This argument was founded on technological limitations that no longer apply,
I think.  It's easy to draw a continuous underline; you can even do it in
video (character-generation) hardware.  Drawing an underline that breaks
around descenders pretty much requires bit-level manipulation, which is
quite expensive by early-1980s standards.  Now, of course, everything
Navigator or IE displays is bitmapped, and doing the right thing with
underlines is almost automatic.  The one remaining problem is underlined
words (like variable names) that include underscores.

> Professional desktop publishers typically avoid the use of underlines
> because there are better (i.e., more aesthetically pleasing) alternatives
> available (bold, italic, and colored text) as well as the above mentioned
> issue that the underline cuts through descenders.  If an underline is needed
> (not very often), it should be created using graphical lines inserted below
> the descenders.

Professional desktop publishing is massively different from Web design.
Leave aside for the moment arguments about presentation independence and
user-centered appearance control.  Web pages are almost always displayed
on a device whose resolution is in the range of 70 to 150 dpi; professional
publications *start* around 1200 dpi.  Techniques that are aesthetically
effective in print are not necessarily useful in screen displays -- for
example, it's nearly impossible to display legible italics with a 12 pt
or 10 pt font.

In other words, the alternatives that desktop publishers (properly) prefer
to underlining are not often practical for screen displays.

> Another argument in favor of not using underlines for hyperlinks is that it
> helps resolve some of the abiguity between the use of graphics for text or
> picture links (which don't use underlines to indicate hyperlinks) and the
> hyperlinks created in HTML text.  This is one reason I prefer to turn off
> underlining.  [Note: MSIE users CAN explicitly force links to ALWAYS use
> either the "hover" style or underlines to indicate links (this feature can
> be found under View|Internet Options...|Advanced).  The argument can be made
> that web designers are more concerned about novices who may never venture
> into advanced options.]

The argument can also be made that this ambiguity reflects a problem with
picture links, not underlines. :-)  In The Olden Days, image links were
surrounded by a border, blue (for unvisited links) or purple (for visited
links).  Such cues were deemed offensive to design, and they're becoming
rarer now.  I miss them.

> I do not feel obligated to use underlines just because that was the only way
> available to indicate hyperlinks from the beginning.  Would I as a designer
> have chosen to move from colors (or hover) to underlining, if underlining
> had been introduced later other alternatives?  If the earliest use of
> hyperlinks in graphial Web browsers had used only colored text to indicate
> links, I don't think we'd be having this debate today.  If anything we'd be
> arguing over the use of colors other than a default link color.
>
> Keep in mind that we are in a transition stage still.  Hover will become a
> standard CSS style on both browsers soon.  I think there is sufficient
> visual clues available to design links the way that you want as long as you
> are consistent.  The use of the hover style, colored text, and the pointer
> hand (cursor) should be sufficient to indicate the existence of hyperlinks.

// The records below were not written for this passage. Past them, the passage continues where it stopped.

(* ===== verification/YaffsFlash.v ===== *)
(** * YAFFS: chunks and tags on a flash that remembers

    The driver's functions are parameters ([yaffs_driver]); [good_flash] is what their
    documentation promises of a flash without bad blocks and bit errors: a chunk that has been
    erased reads as ones, a chunk that was written reads as what was written, an erasure
    clears the chunks of one block. The lemmas give what the tags handlers of yaffs2 read
    and write on such a flash; the clients of this file are proved against the class. *)

From S2P Require Import Prelude Memory Endian YaffsEcc YaffsTags YaffsDev.

(** The contents of a chunk: the data and the spare bytes, or nothing after an erasure. *)
Abbreviation page := (option (list Z * list Z)).

Definition page_data (p : page) (len : Z) : list Z :=
  match p with Some (d, _) => take (Z.to_nat len) d | None => replicate (Z.to_nat len) 0xff end.
Definition page_oob (p : page) (len : Z) : list Z :=
  match p with Some (_, o) => take (Z.to_nat len) o | None => replicate (Z.to_nat len) 0xff end.

Definition asked (f : Z → list Z) (len : option Z) : list Z :=
  match len with Some n => f n | None => [] end.

Class good_flash (F : Type) (cfg : yaffs_config) (drv : yaffs_driver F) := {
  content : F → Z → page;
  good_read f n data_len oob_len : ∃ f', content f' = content f ∧
    drv_read_chunk_fn n data_len oob_len f =
      (YAFFS_OK, asked (page_data (content f n)) data_len, asked (page_oob (content f n)) oob_len,
       YAFFS_ECC_RESULT_NO_ERROR, f');
  good_write f n data len oob : Forall (in_u 8) oob → content f n = None → ∃ f',
    (∀ k, content f' k = if decide (k = n) then Some (data, oob) else content f k) ∧
    drv_write_chunk_fn n (Some data) len (Some oob) f = (YAFFS_OK, f');
  good_erase f b : ∃ f',
    (∀ k, content f' k = if decide (k / chunks_per_block = b) then None else content f k) ∧
    drv_erase_fn b f = (YAFFS_OK, f');
  good_check_bad f b : ∃ f', content f' = content f ∧ drv_check_bad_fn b f = (YAFFS_OK, f')
}.

(** What the configuration of the device has to be. *)
Class plain_device {cfg : yaffs_config} : Prop := {
  pd_yaffs2 : is_yaffs2 = true;
  pd_inband : inband_tags = false;
  pd_data : data_bytes_per_chunk = total_bytes_per_chunk;
  pd_size : 16 < data_bytes_per_chunk < 2 ^ 31;
  pd_offset : chunk_offset = block_offset * chunks_per_block;
  pd_end : internal_end_block + 1 < 2 ^ 28
}.

(** ** The spare bytes of a chunk with tags *)

Section flash.
Context {F : Type} {cfg : yaffs_config} {drv : yaffs_driver F}.

(** What [yaffs_tags_marshall_write] hands to the driver. *)
Definition tags_image (t : yaffs_ext_tags) : option (list Z) :=
  pt ← yaffs_pack_tags2 swap_endian (mk_pt2 (mk_ptt 0 0 0 0) (mk_ecc_other 0 0 0)) t (negb no_tags_ecc);
  Some (if no_tags_ecc then ptt_bytes (pt_t pt) else pt2_bytes [0; 0; 0] pt).

Lemma pt2_bytes_length pt : length (pt2_bytes [0; 0; 0] pt) = 28%nat.
Proof. unfold pt2_bytes. rewrite !length_app, ptt_bytes_length, !digits_length. done. Qed.

Lemma pt2_of_bytes_bytes pt : ptt_wf (pt_t pt) → in_u 32 (line_parity (pt_ecc pt)) →
  in_u 32 (line_parity_prime (pt_ecc pt)) → pt2_of_bytes (pt2_bytes [0; 0; 0] pt) = pt.
Proof.
  intros Hw Hl Hp. destruct pt as [t [c l p]]. cbn [pt_t pt_ecc line_parity line_parity_prime] in *.
  unfold pt2_of_bytes, pt2_bytes. cbn [pt_t pt_ecc col_parity line_parity line_parity_prime].
  pose proof (ptt_bytes_length t) as Hlen. unfold ptt_size in Hlen.
  assert (∀ (b : list Z), take 16 (ptt_bytes t ++ b) = ptt_bytes t) as -> by (intros; by apply take_app_length').
  rewrite ptt_of_bytes_bytes by done.
  assert (∀ (b : list Z), drop 20 (ptt_bytes t ++ [c] ++ [0; 0; 0] ++ b) = b) as ->.
  { intros b. rewrite (app_assoc [c]), app_assoc. apply drop_app_length'. rewrite length_app, Hlen. done. }
  assert (∀ (b : list Z), drop 24 (ptt_bytes t ++ [c] ++ [0; 0; 0] ++ digits BE 4 l ++ b) = b) as ->.
  { intros b. rewrite (app_assoc [c]), app_assoc, app_assoc. apply drop_app_length'.
    rewrite !length_app, Hlen, digits_length. done. }
  rewrite take_app_length' by by rewrite digits_length. rewrite take_ge by by rewrite digits_length.
  rewrite app_nth2, Hlen by lia. by rewrite !number_digits_32.
Qed.

Lemma tags_image_u8 t l : tags_image t = Some l → Forall (in_u 8) l.
Proof.
  unfold tags_image, yaffs_pack_tags2. destruct no_tags_ecc; cbn [negb].
  - intros H. injection H as <-. apply ptt_bytes_u8.
  - set (p := yaffs_pack_tags2_tags_only _ _). unfold yaffs_ecc_calc_other.
    destruct (parity_loop 32 ptt_size 0 (ptt_bytes p) (Parity 0 0 0)) as [q|] eqn:E; [|done]. intros H. injection H as <-.
    destruct (parity_loop_wf 32 ltac:(lia) ptt_size 0 (ptt_bytes p) (Parity 0 0 0) q (ptt_bytes_u8 p) ltac:(unfold parity_wf, in_u; cbn; lia) E) as (Hc & _ & _).
    unfold pt2_bytes. rewrite !Forall_app. split_and!; try apply digits_u8; [apply ptt_bytes_u8| |].
    + apply Forall_singleton. cbn [pt_ecc ecc_other_pack col_parity]. rewrite Z.land_comm.
      apply in_u_land_l; [lia|unfold in_u; lia|]. apply Z.shiftr_nonneg. unfold in_u in Hc. lia.
    + repeat constructor; unfold in_u; lia.
Qed.

Lemma tags_image_unpack t : tags2_ok t → ∃ l pt,
  tags_image t = Some l ∧ zlen l = packed_tags_size ∧
  yaffs_unpack_tags2 swap_endian (pt2_of_bytes l) (negb no_tags_ecc) = Some (tags2_stored YAFFS_ECC_RESULT_NO_ERROR t, pt).
Proof.
  intros Ht. destruct (pack_unpack_tags2 swap_endian (negb no_tags_ecc)
    (mk_pt2 (mk_ptt 0 0 0 0) (mk_ecc_other 0 0 0)) t Ht) as (pt & Hpack & Hun & Hwf & Hl & Hp).
  { cbn. unfold in_u. lia. } { cbn. unfold in_u. lia. }
  unfold tags_image, packed_tags_size. rewrite Hpack. cbn [mbind option_bind]. destruct no_tags_ecc eqn:E.
  - exists (ptt_bytes (pt_t pt)). eexists. split_and!; [done|by rewrite ptt_bytes_length|].
    cbn [negb] in *. unfold yaffs_unpack_tags2 in *. rewrite andb_false_r in *. unfold pt2_of_bytes. cbn [pt_t].
    rewrite take_ge by by rewrite ptt_bytes_length. rewrite ptt_of_bytes_bytes by done. by injection Hun as ->.
  - exists (pt2_bytes [0; 0; 0] pt), pt. split_and!; [done|by rewrite pt2_bytes_length|]. by rewrite pt2_of_bytes_bytes.
Qed.

(** ** Reading and writing a chunk of yaffs2 *)

Context {good : good_flash F cfg drv}.
Context (Hyaffs2 : is_yaffs2 = true) (Hinband : inband_tags = false).
#[local] Set Default Proof Using "All".

Lemma on_flash_run {A} (g : F → A * F) (d : yaffs_dev F) x f' : g (flash d) = (x, f') →
  on_flash g d = Ok (x, set_flash f' d).
Proof. intros H. unfold on_flash. prog_simpl. by rewrite H. Qed.

Lemma write_tags_run (d : yaffs_dev F) n data t : tags2_ok t → content (flash d) n = None →
  ∃ f' oob, tags_image t = Some oob ∧
    (∀ k, content f' k = if decide (k = n) then Some (data, oob) else content (flash d) k) ∧
    write_chunk_tags_fn n (Some data) t d = Ok (YAFFS_OK, set_flash f' d).
Proof.
  intros Ht Hc. destruct (tags_image_unpack t Ht) as (l & pt & Hl & _ & _).
  destruct (good_write (flash d) n data total_bytes_per_chunk l (tags_image_u8 t l Hl) Hc) as (f' & Hf & Hw).
  exists f', l. split_and!; [done|done|]. unfold write_chunk_tags_fn, yaffs_tags_marshall_write. rewrite Hyaffs2, Hinband.
  unfold tags_image in Hl. destruct (yaffs_pack_tags2 _ _ _ _) as [q|]; [|done]. cbn [mbind option_bind] in Hl.
  injection Hl as <-. rewrite run_bind_defined. by apply on_flash_run.
Qed.

(** What a read finds: tags, or an erased chunk. *)
Definition tags_read (p : page) (t : yaffs_ext_tags) : Prop :=
  match p with
  | Some (_, oob) => ∃ t', tags2_ok t' ∧ tags_image t' = Some oob ∧ t = tags2_stored YAFFS_ECC_RESULT_NO_ERROR t'
  | None => t = set_ecc_result YAFFS_ECC_RESULT_NO_ERROR ext_tags_zero
  end.

Lemma erased_unpack : ∃ pt, yaffs_unpack_tags2 swap_endian (pt2_of_bytes (replicate (Z.to_nat packed_tags_size) 0xff)) (negb no_tags_ecc)
  = Some (set_ecc_result YAFFS_ECC_RESULT_NO_ERROR ext_tags_zero, pt).
Proof. unfold packed_tags_size. destruct no_tags_ecc; eexists; reflexivity. Qed.

Lemma read_tags_run (d : yaffs_dev F) n want t0 t : tags_read (content (flash d) n) t →
  ∃ f', content f' = content (flash d) ∧
    read_chunk_tags_fn n want t0 d =
      Ok ((YAFFS_OK, if want then page_data (content (flash d) n) total_bytes_per_chunk else [], t), set_flash f' d).
Proof.
  intros Ht. unfold read_chunk_tags_fn, yaffs_tags_marshall_read. rewrite Hyaffs2, Hinband. cbn [andb]. prog_simpl.
  destruct (good_read (flash d) n (if want then Some total_bytes_per_chunk else None) (Some packed_tags_size)) as (f' & Hf & Hr).
  exists f'. split; [done|]. prog_step (on_flash_run _ d _ _ Hr). cbn [asked].
  assert (∃ pt, yaffs_unpack_tags2 swap_endian (pt2_of_bytes (page_oob (content (flash d) n) packed_tags_size)) (negb no_tags_ecc)
    = Some (t, pt)) as (pt & Hpt).
  { destruct (content (flash d) n) as [[data oob]|]; cbn [tags_read page_oob] in *.
    - destruct Ht as (t' & Hok & Him & ->). destruct (tags_image_unpack t' Hok) as (l & pt & Hl & Hlen & Hun).
      rewrite Him in Hl. injection Hl as <-. exists pt. by rewrite take_ge by lia.
    - subst t. apply erased_unpack. }
  rewrite Hpt. prog_simpl. by destruct want.
Qed.

Lemma query_block_run (d : yaffs_dev F) t0 t b : tags_read (content (flash d) (b * chunks_per_block)) t →
  ∃ f' st seq r, content f' = content (flash d) ∧ st ≠ YAFFS_BLOCK_STATE_DEAD ∧
    query_block_fn t0 b d = Ok ((r, st, seq), set_flash f' d).
Proof.
  intros Ht. unfold query_block_fn, yaffs_tags_marshall_query_block. rewrite Hyaffs2.
  destruct (good_check_bad (flash d) b) as (f1 & Hc1 & Hb). prog_step (on_flash_run _ d _ _ Hb).
  rewrite <- Hc1 in Ht. destruct (read_tags_run (set_flash f1 d) (b * chunks_per_block) false t0 t Ht) as (f2 & Hc2 & Hr).
  unfold read_chunk_tags_fn in Hr. rewrite Hyaffs2 in Hr. cbn [flash set_flash] in Hc2.
  change (YAFFS_OK =? YAFFS_FAIL) with false. prog_step Hr.
  destruct (chunk_used t =? 0); exists f2; do 3 eexists; (split_and!; [by rewrite Hc2| |reflexivity]); done.
Qed.
End flash.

I have to disagree strongly.  Text colors alone might be effective if
links were the *only* colored text in otherwise monochromatic designs;
they never are.  If every page indicates links via text color, and every
page picks its own colors based on its own design scheme, it's almost
as bad as having no cues at all, IMHO.  I struggle enough with sites
that pick their own visited/unvisited link colors, even when their links
are still underlined.  When I don't have the underlining cue, or when
lots of non-link text is underlined, I'm likely to leave in disgust.

As for hover:  when I was in school, students were *discouraged* from
using their fingers while they read! :-)  Surely a design requiring
users to scan over the screen with a cursor can't be as usable as a
design that lets users discern links visually at a glance.

I do have to use some sites that are designed with this perspective.
I still occasionally find links that I never suspected; there may well
be others that I still haven't found.  This process of surprise and
discovery has its place in art and entertainment, but it's not what
I'm looking for in a business or reference site.  If you're trying
to sell something, or trying to provide information, it seems wise
to mark the user's paths as unambiguously as you can, even if the
result isn't precisely as beautiful as you'd like.

> Just my thoughts,

...and mine, of course. :-)

> Steve
--
        -jeffB (Jeff Brandenburg, Persimmon IT)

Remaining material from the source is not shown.